Species of bacterium

Ensifer numidicus is a nitrogen fixing symbiont of Fabaceae. gram-negative, aerobic, non-spore forming, rod-shaped bacterium of the family Rhizobiaceae. First described in 2010; more biovars have since been isolated and described with ORS 1407 considered the representative organism.
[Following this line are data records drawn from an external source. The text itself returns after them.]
Lemma gcm_calls_return :
  supports_aes256_gcm c = true ->
  (forall key nonce ad pt eb mac, zlen pt <= zlen eb -> returns (Crypto_aes256_gcm_encrypt c key nonce ad pt eb mac)) /\
  (forall key nonce ad ct tag dest, zlen ct <= zlen dest ->
     owp (Crypto_aes256_gcm_decrypt c key nonce ad ct tag dest) (fun '(_, dest') => zlen dest' = zlen dest)).
Proof.
  intros H. assert (check_supports_aes256_gcm c = Done tt) as Hc.
  { unfold check_supports_aes256_gcm. rewrite initialized_returns. cbn. by rewrite H. }
  unfold supports_aes256_gcm in H. apply andb_prop in H as [He Hd]. destruct (bc_gcm _ HC) as [Henc Hdec].
  split; intros; unfold Crypto_aes256_gcm_encrypt, Crypto_aes256_gcm_decrypt; rewrite Hc; cbn [obind].
  - destruct (be_aes256_gcm_encrypt (backend c)) as [f|]; [|done]. cbn.
    by destruct (Henc f key nonce ad pt eb mac eq_refl) as (?&?&?&->&_).
  - destruct (be_aes256_gcm_decrypt (backend c)) as [f|]; [|done]. cbn.
    by destruct (Hdec f key nonce ad ct tag dest eq_refl) as (?&?&->&?).
Qed.

Lemma dh_returns :
  backend_dh c ->
  (forall key pub out, x25519_key_length <= zlen pub -> returns (Crypto_dh_x25519 c key pub out)) /\
  (forall draw pair, returns (Crypto_gen_keypair_x25519 c draw pair)) /\
  (forall message signature key, ed25519_signature_length <= zlen signature -> ed25519_public_key_length <= zlen key ->
     returns (Crypto_verify_ed25519 c message signature key)).
Proof.
  intros [Hx He [Hxd _ Hver]].
  assert (check_supports_x25519 c = Done tt) as Cx
    by (unfold check_supports_x25519; rewrite initialized_returns; cbn; by rewrite Hx).
  assert (check_supports_ed25519 c = Done tt) as Ce
    by (unfold check_supports_ed25519; rewrite initialized_returns; cbn; by rewrite He).
  unfold supports_x25519 in Hx. apply andb_prop in Hx as [Hg Hd].
  unfold supports_ed25519 in He. apply andb_prop in He as [_ Hv].
  split; [|split]; intros; unfold Crypto_dh_x25519, Crypto_gen_keypair_x25519, Crypto_verify_ed25519;
    rewrite ?Cx, ?Ce; cbn [obind]; [|by apply call_returns|].
  { destruct (be_dh_x25519 (backend c)) as [f|]; [|done]. cbn. by destruct (Hxd f key pub out eq_refl) as (r&->). }
  destruct (be_verify_ed25519 (backend c)) as [f|]; [|done]. cbn.
  by destruct (Hver f message signature key eq_refl) as (ok&->).
Qed.

Lemma keys_zero_returns k : returns (SessionKeys_zero c k).
Proof.
  unfold SessionKeys_zero, SecureBuffer_zero.
  do 2 (apply owp_call; [apply owp_call; [apply zero_memory_returns|done]|intros]). done.
Qed.

(** ** Algorithms and sessions *)

(** Where the backend offers AES-GCM, a peer may choose it, and what is decrypted has
    to fit the destination. *)
Definition room_for (size capacity : Z) : Prop := supports_aes256_gcm c = true -> size <= capacity.

Definition mode_returns (m : SessionMode) : Prop :=
  (forall key nonce ad pt eb mac, zlen pt <= zlen eb -> returns (mode_encrypt m key nonce ad pt eb mac)) /\
  (forall key nonce ad ct tag dest, room_for (zlen ct) (zlen dest) ->
     owp (mode_decrypt m key nonce ad ct tag dest) (fun '(_, dest') => zlen dest' = zlen dest)).

Definition session_returns (s : Session) : Prop := mode_returns (session_mode (s_algorithms s)).

Record algorithms_return (a : Algorithms_Common) : Prop := {
  ar_mode : mode_returns (session_mode (alg_session a));
  ar_hash data out : returns (alg_hash (alg_handshake a) data out);
  ar_kdf salt ikm o1 o2 : returns (alg_kdf (alg_handshake a) salt ikm o1 o2);
}.

Definition sessions_return (ss : Sessions) : Prop :=
  session_returns (active ss) /\ session_returns (pending_session ss).

Context `{SER : Ser4cpp}.

Lemma hmac_mode_returns : mode_returns (hmac_sha_256_trunc16 c).
Proof.
  pose proof hmac_returns. pose proof secure_equals_returns.
  split; intros; cbn [mode_encrypt mode_decrypt hmac_sha_256_trunc16];
    unfold aead_mac_encrypt, aead_mac_decrypt; owp_run; done.
Qed.

Lemma new_session_returns ttl memory : session_returns (Session_new c ttl memory).
Proof. exact hmac_mode_returns. Qed.

(** Configuring selects functions that return. *)
Lemma handshake_configure_returns a kdf hash err a' :
  Algorithms_Handshake_configure c a kdf hash = (err, a') ->
  (forall data out, returns (alg_hash a data out)) ->
  (forall salt ikm o1 o2, returns (alg_kdf a salt ikm o1 o2)) ->
  (forall data out, returns (alg_hash a' data out)) /\
  (forall salt ikm o1 o2, returns (alg_kdf a' salt ikm o1 o2)).
Proof.
  intros H Hh Hk. pose proof hash_returns. pose proof hkdf_returns.
  unfold Algorithms_Handshake_configure in H. rewrite (bc_sha256 _ HC) in H. cbn in H.
  destruct hash; [|by injection H as <- <-].
  by destruct kdf; injection H as <- <-.
Qed.

Lemma session_configure_returns a nonce mode err a' :
  Algorithms_Session_configure c a nonce mode = (err, a') ->
  mode_returns (session_mode a) -> mode_returns (session_mode a').
Proof.
  intros H Hm. pose proof hmac_mode_returns as Hmac. pose proof gcm_calls_return as Hgcm.
  unfold Algorithms_Session_configure in H. rewrite (bc_sha256 _ HC) in H. cbn in H.
  destruct nonce, mode, (supports_aes256_gcm c) eqn:Es; cbn in H; injection H as <- <-; cbn; try done.
  all: destruct (Hgcm eq_refl) as [He Hd]; split; intros; [by apply He|]; apply Hd; by auto.
Qed.

Lemma configure4_returns a hash kdf nonce mode err a' :
  algorithms_return a -> Algorithms_Common_configure4 c a hash kdf nonce mode = (err, a') ->
  algorithms_return a'.
Proof.
  intros [Hm Hh Hk] H. unfold Algorithms_Common_configure4 in H.
  destruct (Algorithms_Handshake_configure c (alg_handshake a) kdf hash) as [e1 h] eqn:E1.
  destruct (handshake_configure_returns _ _ _ _ _ E1 Hh Hk) as [Hh' Hk'].
  destruct (any_HandshakeError e1); [injection H as <- <-; by split|].
  destruct (Algorithms_Session_configure c _ nonce mode) as [e2 s] eqn:E2.
  pose proof (session_configure_returns _ _ _ _ _ E2 Hm).
  by destruct (any_HandshakeError e2); injection H as <- <-; split.
Qed.

Lemma default_returns : algorithms_return (Algorithms_Common_default c).
Proof. split; [exact hmac_mode_returns|exact hash_returns|exact hkdf_returns]. Qed.

Lemma get_or_throw_returns suite a :
  Algorithms_Common_get_or_throw c suite = Done a -> algorithms_return a.
Proof.
  unfold Algorithms_Common_get_or_throw.
  destruct (Algorithms_Common_configure4 _ _ _ _ _ _) as [err a0] eqn:E.
  destruct (any_HandshakeError err); [done|]. intros [= <-].
  exact (configure4_returns _ _ _ _ _ _ _ default_returns E).
Qed.

(** *** Sessions: they return and keep their algorithms *)

(** The message fits the destination it is decrypted into. *)
Definition fits_into (msg : SessionData) (dest : bytes) : Prop :=
  room_for (zlen (sd_user_data msg)) (zlen dest).

Lemma read_returns m key msg dest :
  mode_returns m -> fits_into msg dest ->
  owp (SessionMode_read m key msg dest) (fun '(_, dest') => zlen dest' = zlen dest).
Proof. intros [_ Hd] Hf. unfold SessionMode_read. destruct (negb _); [done|by apply Hd]. Qed.

Lemma tx_length_fits (data eb : bytes) :
  zlen (seq_take data (calc_user_data_tx_length (zlen data) (zlen eb) 1024)) <= zlen eb.
Proof.
  pose proof (zlen_nonneg data). pose proof (zlen_nonneg eb).
  rewrite tx_length_spec, seq_take_spec, zlen_ztake by lia. lia.
Qed.

Lemma write_returns m key metadata data eb mac :
  mode_returns m -> returns (SessionMode_write m key metadata data eb mac).
Proof.
  intros [He _]. unfold SessionMode_write. destruct (negb _); [done|]. destruct (is_nil _); [done|].
  apply owp_call; [apply He, tx_length_fits|]. by intros [[[ec|[ct tag]] eb'] mac'].
Qed.

Lemma validate_with_nonce_returns s st msg now dest verify :
  session_returns s -> fits_into msg dest ->
  owp (validate_session_data_with_nonce_func s st msg now dest verify)
    (fun '(_, s', _, dest') => s_algorithms s' = s_algorithms s /\ zlen dest' = zlen dest).
Proof.
  intros Hs Hf. unfold validate_session_data_with_nonce_func. destruct (negb _); [done|].
  apply owp_bind. eapply owp_mono; [by apply read_returns|]. intros [[ec|payload] d] Hd; owp_run; done.
Qed.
Most examples have been found in arid and infra-arid regions of Tunisia.

== Host plants ==

Biovars has been shown to induce nodule formation in a wide variety of symbiosis competent plant species including Medicago Sativa(cultivated alfalfa), Lotus creticus', Syrian mesquite(Prosopis farcta), Lens culinaris Medikus ssp(lentils) as well as Cicer arietinum(chickpea) and Argyrolobium uniflorum.

==Associated Biovars==

Argyrolobium uniflorum: ORS 1407

cultivated alfalfa (Medicago sativa) :ORS 1407

Lotus creticus: PT26', ORS 1410

Cultivated lentils(Lens culinaris): ORS 1444

Cicer arietinum(chickpea):LBi_{2}

Syrian mesquite(Prosopis farcta):PN14

Known relationships between cultivars

This phylogeny is based on a constrained analysis of the 16S ribosomal RNA

== Genome ==
16s RNA analysis has found Ensifer numidicus to be closely related to Ensifer medicae and Ensifer garamanticus. Analogous genes between closely related species suggests high levels of horizontal gene transfer between closely related species. Laboratory inoculation has shown Ensifer numidicus engages in indeterminate nodulation with host plants in at least some circumstances.

== Growth conditions ==

E. numidicus has been found to grow on yeast-mannitol medium at 28C with an upper limit of 40C. Laboratory cultivated strains have found metabolism of at least 13 substrates including dulcitol, D-lyxose, 1-O-methyl a-D-glucopyranoside, 3-O-methyl-D-glucopyranose, D-gluconate, L-histidine, succinate, fumarate, ethanolamine, DL-b-hydroxybutyrate, L-aspartate, L-alanine and propionate. Sensitivity has been found to salt concentrations greater than 4%. Due to similarities to other Ensifer species, it cannot be described by growth conditions alone and must be differentiated by genetic components.